Structural Effects of Modifications on Interactions of Thrombin Binding Aptamer with Thrombin: A Molecular Dynamic Study

Thrombin is a protease that promotes the formation of blood clots by converting fibrinogen to fibrin. Understanding biophysical properties such as structure and interactions with other molecules is important for designing new thrombin inhibitors used to treat blood clotting disorders requiring anticoagulation therapy. Thrombin inhibitors include TBA and HD22 aptamer which are oligonucleotides that bind thrombin and prevent blood coagulation. These aptamers form stable G-quadruplexes that bind thrombin in its exosites. TBA was a promising target for anticoagulation therapy but it requires high dosage values to be clinically effective. Several approaches have been used to improve its efficacy as an anticoagulant. In this study we are investigating the effects of modifying the aptamer on its interactions with thrombin.
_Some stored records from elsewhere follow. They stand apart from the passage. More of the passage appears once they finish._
(** C2.  For every collector (any buffer, either [reverse_order]), the
    hybrid [while] traversal and the direct path of [iter_q] both return,
    they return the same sequence (the buffer reversed when
    [reverse_order] is set, the buffer itself otherwise), and both leave
    the collector as it was. *)
Theorem iter_q_hybrid_equals_direct (self : FloJsonOutputCollector) :
  exists items,
    iter_q self true = Returned (items, self) /\
    iter_q self false = Returned (items, self) /\
    items = if reverse_order self then rev (buffer self) else buffer self.
Proof.
  eexists. split; [apply iter_q_hybrid_returns|].
  split; reflexivity.
Qed.

Lemma slice_from_neg {A} (l : list A) (depth : Z) :
  0 < depth ->
  slice_from l (- depth)
  = drop (length l - Nat.min (Z.to_nat depth) (length l)) l.
Proof.
  intros Hd. unfold slice_from, slice_bound.
  destruct (Z.ltb_spec (- depth) 0); [|lia].
  f_equal. lia.
Qed.

(** C6.  [fetch(depth)] returns the empty list when [depth <= 0] and when
    the buffer is empty; with [reverse_order] set and [depth > 0] it
    returns the last [min(depth, M)] elements of a buffer of size [M], in
    buffer order (the buffer is some older part followed by exactly the
    fetched items); and in every case the collector is left as it was. *)
Theorem fetch_spec (self : FloJsonOutputCollector) (depth : Z) :
  (depth <= 0 \/ buffer self = [] -> fst (fetch self depth) = []) /\
  (reverse_order self = true -> 0 < depth ->
   exists older,
     buffer self = older ++ fst (fetch self depth) /\
     length (fst (fetch self depth))
     = Nat.min (Z.to_nat depth) (length (buffer self))) /\
  snd (fetch self depth) = self.
Proof.
  unfold fetch. repeat split.
  - intros [Hd | He].
    + destruct (Z.leb_spec depth 0); [reflexivity | lia].
    + rewrite He, orb_true_r. reflexivity.
  - intros Hr Hd. rewrite Hr.
    destruct (Z.leb_spec depth 0); [lia|]. simpl.
    destruct (buffer self) as [|x xs] eqn:Hb.
    + exists []. split; [reflexivity|]. simpl. lia.
    + rewrite <- Hb. simpl fst. rewrite slice_from_neg by lia.
      exists (take (length (buffer self)
                    - Nat.min (Z.to_nat depth) (length (buffer self)))
                   (buffer self)).
      split; [symmetry; apply take_drop|].
      rewrite length_drop. lia.
  - destruct (_ || _); [reflexivity|].
    destruct (reverse_order self); reflexivity.
Qed.

(** Where too few levels of recursion are left, a text of opening
    brackets makes the decoder raise [RecursionError] before it reaches
    the end of the text. *)
Lemma scan_once_open_brackets (depth fuel n p : nat) :
  (depth < n)%nat -> (2 * depth < fuel)%nat ->
  Json.scan_once fuel depth (Json.open_brackets n) p
  = inl (Json.PDepth Json.AnArray).
Proof.
  revert fuel n p. induction depth as [|depth IH]; intros fuel n p Hn Hf.
  - destruct fuel as [|fuel]; [lia|]. destruct n as [|n]; [lia|]. reflexivity.
  - destruct fuel as [|[|fuel]]; [lia|lia|].
    destruct n as [|[|n]]; [lia|lia|].
    change (Json.open_brackets (S (S n)))
      with (String "["%char (Json.open_brackets (S n))).
    cbn [Json.scan_once]. cbn [Ascii.eqb Bool.eqb dquote andb].
    change (Json.open_brackets (S n))
      with (String "["%char (Json.open_brackets n)).
    unfold Json.JSONArray.
    change (Json.skip_ws (String "["%char (Json.open_brackets n)) (S p))
      with (String "["%char (Json.open_brackets n), S p).
    cbv iota beta.
    change (Ascii.eqb "["%char "]"%char) with false. cbv iota.
    cbn [Json.array_items].
    change (String "["%char (Json.open_brackets n))
      with (Json.open_brackets (S n)).
    pose proof (IH fuel (S n) (S p) ltac:(lia) ltac:(lia)) as E.
    rewrite E. reflexivity.
Qed.

Lemma open_brackets_length (n : nat) :
  String.length (Json.open_brackets n) = n.
Proof.
  induction n as [|n IH]; [reflexivity|].
  change (Json.open_brackets (S n)) with (String "["%char (Json.open_brackets n)).
  cbn [String.length]. rewrite IH. reflexivity.
Qed.

Lemma loads_within_open_brackets (depth : nat) :
  Json.loads_within depth (Json.open_brackets (S depth))
  = Raised (Json.RecursionError Json.AnArray).
Proof.
  unfold Json.loads_within.
  change (Json.strip_prefix Json.utf8_bom (Json.open_brackets (S depth)))
    with (@None string).
  unfold Json.decode.
  change (Json.skip_ws (Json.open_brackets (S depth)) 0)
    with (Json.open_brackets (S depth), 0%nat).
  cbv iota beta.
  rewrite scan_once_open_brackets; [reflexivity|lia|].
  rewrite open_brackets_length. lia.
Qed.

(** C5, counterexample.  Not every text that fails structured parsing is
    degraded or rejected.  A text of 1001 opening brackets is no JSON
    document: a decoder that could recurse without limit rejects it at
    its end.  Where the interpreter has 1000 levels of recursion left,
    its parse fails with [RecursionError], which [collect] does not
    catch: in tolerant mode the call raises instead of returning true.
    The same holds for every recursion limit, on a text one bracket
    deeper. *)
Lemma collect_raises_on_deep_nesting :
  Json.loads (Json.open_brackets 1001)
  = Raised (JSONDecodeError "Expecting value" 1 1002 1001) /\
  Json.loads_within 1000 (Json.open_brackets 1001)
  = Raised (Json.RecursionError Json.AnArray) /\
  strict_mode Collector.init = false /\
  collect (Json.loads_within 1000) (fun _ => Returned EmptyString)
    Collector.init (Text (Json.open_brackets 1001))
  = Raised (Json.RecursionError Json.AnArray) /\
  forall (depth : nat) (py_str : json -> outcome string)
         (self : FloJsonOutputCollector),
    collect (Json.loads_within depth) py_str self
      (Text (Json.open_brackets (S depth)))
    = Raised (Json.RecursionError Json.AnArray).
Proof.
  split; [vm_compute; reflexivity|].
  split; [apply loads_within_open_brackets|].
  split; [reflexivity|]. split.
  - unfold collect. cbn [as_text].
    rewrite strip_comments_slash_free by apply open_brackets_slash_free.
    rewrite loads_within_open_brackets. reflexivity.
  - intros depth py_str self. unfold collect. cbn [as_text].
    rewrite strip_comments_slash_free by apply open_brackets_slash_free.
    rewrite loads_within_open_brackets. reflexivity.
Qed.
Specifically, we hypothesized that dendrimer modifications to the 5’ end of the TBA, and NHS (N-hydroxysuccinimide)-carboxy in the thymines in the loop region of the quadruplex, could improve its binding affinity by providing additional interactions with Thrombin. Circular Dichroism (CD) spectra and surface plasmon resonance (SPR) show that while the modifications are well tolerated in the aptamer, they do not result in an increase in thrombin binding affinity. In this study we employ all-atom molecular dynamic (MD) simulations to understand the structural effects of the modifications and propose sites for modifications that can boost the interactions of TBA with thrombin.